Let’s just say that these signals need to be picked up more cleanly (and more strongly) so some customers with doddery old TV aerials that nevertheless picked up Freeview will probably find the service less reliable.

Some old Freeview equipment won’t understand the re-calibrated signals so won’t be able to receive them anyway. Add to that the splitting of the channel information data (‘NIT’) and it means that, on these boxes, whole swathes of channels will simply disappear. Now that will generate phone calls!

Some customers who pick up Freeview channels today on a relay station will actually lose some channels. So its goodbye to Poirot and other ITV gems unless you point your aerial to a main transmitter rather than a relay (if you can) to continue picking up ITV3 and ITV4.

I hope you’re getting my message; it’s all a bit of a mess which we (Tesco and others) have to mop up. As a technologist of course I understand why it’s happening, and I know it is all for the future good.

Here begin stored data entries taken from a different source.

Definition ne_reset (now : Z) (ne : engine) : engine :=
  ne <| delay_manager := dm_reset (delay_manager ne) |>
     <| buffer_level_filter :=
          set_filtered_buffer_level (current_buffer_size_samples ne)
            (blf_reset (buffer_level_filter ne)) |>
     <| last_decode_timestamp := None |>
     <| consecutive_expands := 0 |>
     <| packets_received_this_second := 0 |>
     <| packets_per_sec_snapshot := 0 |>
     <| last_packets_second_instant := now |>
     <| leftover_time_stretched_samples := [] |>
     <| timestretch_added_samples := 0 |>.

Definition ne_flush (now : Z) (ne : engine) : engine :=
  let '(pb, stats) := pb_flush (packet_buffer ne) (statistics ne) in
  ne_reset now (ne <| packet_buffer := pb |> <| statistics := stats |> <| leftover_samples := [] |>).

(** ** The decision *)

Definition low_limit (target_delay samples_per_ms : Z) : Z :=
  let target := target_delay *u32 samples_per_ms in
  Z.max ((target *u32 3) / 4)
    (sat_sub target (K_DECELERATION_TARGET_LEVEL_OFFSET_MS *u32 samples_per_ms)).

Definition high_limit (target_delay samples_per_ms : Z) : Z :=
  Z.max (target_delay *u32 samples_per_ms)
    (low_limit target_delay samples_per_ms +u32 (20 *u32 samples_per_ms)).

Definition more_expands (ne : engine) : engine :=
  ne <| consecutive_expands := sat_add 32 (consecutive_expands ne) 1 |>.

Definition get_decision (now : Z) (ne0 : engine) : engine * Operation :=
  let current := current_buffer_size_samples ne0 in
  let target_delay := target_delay_ms (delay_manager ne0) in
  let ne := ne0
    <| buffer_level_filter :=
         blf_update current (wrap_i 32 (- timestretch_added_samples ne0))
           (set_target_buffer_level target_delay (buffer_level_filter ne0)) |>
    <| timestretch_added_samples := 0 |> in
  let samples_per_ms := nc_sample_rate (config ne) / 1000 in
  let low := low_limit target_delay samples_per_ms in
  let high := high_limit target_delay samples_per_ms in
  let frame_size := Z.of_nat (output_frame_size_samples ne) in
  if negb (bool_decide (leftover_time_stretched_samples ne = [])) then (ne, TimeStretchBuffer)
  else if (0 <? consecutive_expands ne) && (current <? low) then (more_expands ne, Expand)
  else if (current <? (frame_size *u64 3) / 2) && (frame_size / 2 <=? current) &&
          (consecutive_expands ne =? 0) then (more_expands ne, ExpandStart)
  else if current <? frame_size then (more_expands ne, Expand)
  else if 0 <? consecutive_expands ne then
    let ne1 := if 600 <? consecutive_expands ne then ne_reset now ne else ne in
    (ne1 <| consecutive_expands := 0 |>, ExpandEnd)
  else
    let level := filtered_current_level (buffer_level_filter ne) in
    if wrap_u 32 (Z.shiftl high 2) <=? level then (ne, FastAccelerate)
    else if high <=? level then (ne, Accelerate)
    else if (level <? low) && (frame_size *u64 3 <=? current) then (ne, PreemptiveExpand)
    else (ne, Normal).

(** ** Decoding *)

(** The samples of one packet, and the decoders after it. *)
Definition decode_packet (packet : AudioPacket) (decs : gmap Z D) : gmap Z D * list float :=
  match decs !! payload_type (header packet) with
  | Some dec =>
      let '(dec', r) := decode (payload packet) dec in
      (<[payload_type (header packet) := dec']> decs,
       match r with Ok pcm => pcm | Err _ => [] end)
  | None => (decs, raw_pcm (payload packet))
  end.

(** The body of the loop for one packet popped off the buffer: its samples go
    into the frame, the rest to the leftovers. *)
Definition use_packet (packet : AudioPacket) (filled : nat) (frame : AudioFrame) (ne : engine)
    : nat * AudioFrame * engine :=
  let '(decs, packet_samples) := decode_packet packet (decoders ne) in
  let available := length packet_samples in
  let to_copy := Nat.min (length (samples frame) - filled) available in
  ((filled + to_copy)%nat,
   frame <| samples := write_at filled (take to_copy packet_samples) (samples frame) |>
         <| speech_type := StNormal |> <| vad_activity := true |>,
   ne <| packet_buffer := (get_next_packet (packet_buffer ne)).1 |>
      <| decoders := decs |>
      <| leftover_samples := leftover_samples ne ++ drop to_copy packet_samples |>
      <| last_decode_timestamp := Some (timestamp (header packet)) |>).

(** The loop that pulls packets until the frame is filled; [pkts] is what the
    packet buffer holds. *)
Fixpoint fill_loop (pkts : list AudioPacket) (filled : nat) (frame : AudioFrame) (ne : engine)
    : engine * AudioFrame :=
  let samples_needed := length (samples frame) in
  if bool_decide (filled < samples_needed)%nat then
    match pkts with
    | packet :: pkts' =>
        let '(filled', frame', ne') := use_packet packet filled frame ne in
        fill_loop pkts' filled' frame' ne'
    | [] =>
        (ne, frame <| samples := write_at filled (silence (samples_needed - filled)) (samples frame) |>
                   <| speech_type := StExpand |>)
    end
  else (ne, frame).

Definition decode_normal (frame : AudioFrame) (ne : engine) : engine * AudioFrame :=
  let to_copy := Nat.min (length (samples frame)) (length (leftover_samples ne)) in
  let frame1 := frame <| samples := write_at 0 (take to_copy (leftover_samples ne)) (samples frame) |> in
  let ne1 := ne <| leftover_samples := drop to_copy (leftover_samples ne) |> in
  fill_loop (buffer (packet_buffer ne1)) to_copy frame1 ne1.

(** The [for i in (1..=3).rev()] loop of [decode_accelerate]: (output, required). *)
Definition required_for (fast_mode : bool) (output_len : nat) : nat :=
  Z.to_nat (ceil_as_u 64 (F32.mul (F32.of_Z (Z.of_nat output_len))
              (if fast_mode then F32.of_Z 2 else F32.lit 3 2))).

Definition accelerate_lengths (fast_mode : bool) (frame_size : nat) (available : Z) : nat * nat :=
  let at_i i := ((frame_size * i)%nat, required_for fast_mode (frame_size * i)) in
  if Z.of_nat (at_i 3%nat).2 <=? available then at_i 3%nat
  else if Z.of_nat (at_i 2%nat).2 <=? available then at_i 2%nat
  else at_i 1%nat.

(** Unused input samples go back in front of the leftovers. *)
Definition put_back (input : list float) (used : nat) (ne : engine) : engine :=
  if bool_decide (used < length input)%nat
  then ne <| leftover_samples := drop used input ++ leftover_samples ne |> else ne.

Definition decode_accelerate (frame : AudioFrame) (fast_mode : bool) (ne : engine)
    : option (engine * AudioFrame) :=
  if for_test_no_time_stretching (config ne) then Some (decode_normal frame ne)
  else
    let '(output_len, required_samples) :=
      accelerate_lengths fast_mode (output_frame_size_samples ne) (current_buffer_size_samples ne) in
    let rate := nc_sample_rate (config ne) in
    let chans := nc_channels (config ne) in
    let '(ne1, extended_frame) := decode_normal (frame_new rate chans required_samples) ne in
    '(acc, output, _) ← process (samples extended_frame)
                          (samples (frame_new rate chans output_len)) fast_mode (accelerate ne1);
    let used := get_used_input_samples acc in
    let ne2 := put_back (samples extended_frame) used (ne1 <| accelerate := acc |>) in
    let frame_len := length (samples frame) in
    first ← slice 0 frame_len output;
    let samples_removed := wrap_i 32 (Z.of_nat used) -i32 wrap_i 32 (Z.of_nat (length output)) in
    Some (ne2 <| leftover_time_stretched_samples :=
                   leftover_time_stretched_samples ne2 ++ drop frame_len output |>
              <| timestretch_added_samples :=
                   timestretch_added_samples ne2 -i32 Z.quot samples_removed (nc_channels (config ne2)) |>
              <| statistics := time_stretch_operation TsAccelerate (wrap_u 64 samples_removed)
                                 (statistics ne2) |>,
          frame <| samples := first |> <| speech_type := StNormal |>
                <| vad_activity := vad_activity extended_frame |>).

The trouble is that Freeview is chosen by the least tech-savvy of the nation. After all if you’re “into” TV then you’ll have Sky or Freesat – and both Sky and Freesat offer automated updates of the channel line-up.

Freeview viewers do get a great channel line-up so it’s certainly worth having over analogue – even my 96-year old Gran has it. She lives in Bournemouth and is an “old Tory” who is looking forward to watching the live Conservative Conference next week on channel 81, bless her.

Despite living most of her life with zero, then one, then two TV channels, she loves Freeview as she enjoys her politics and is hooked on the BBC Parliament channel.

Unless my Mum can work out how to retune her TV (with me on the phone if necessary) then Gran hasn’t a hope of watching.

Tesco is standing by to help our other customers.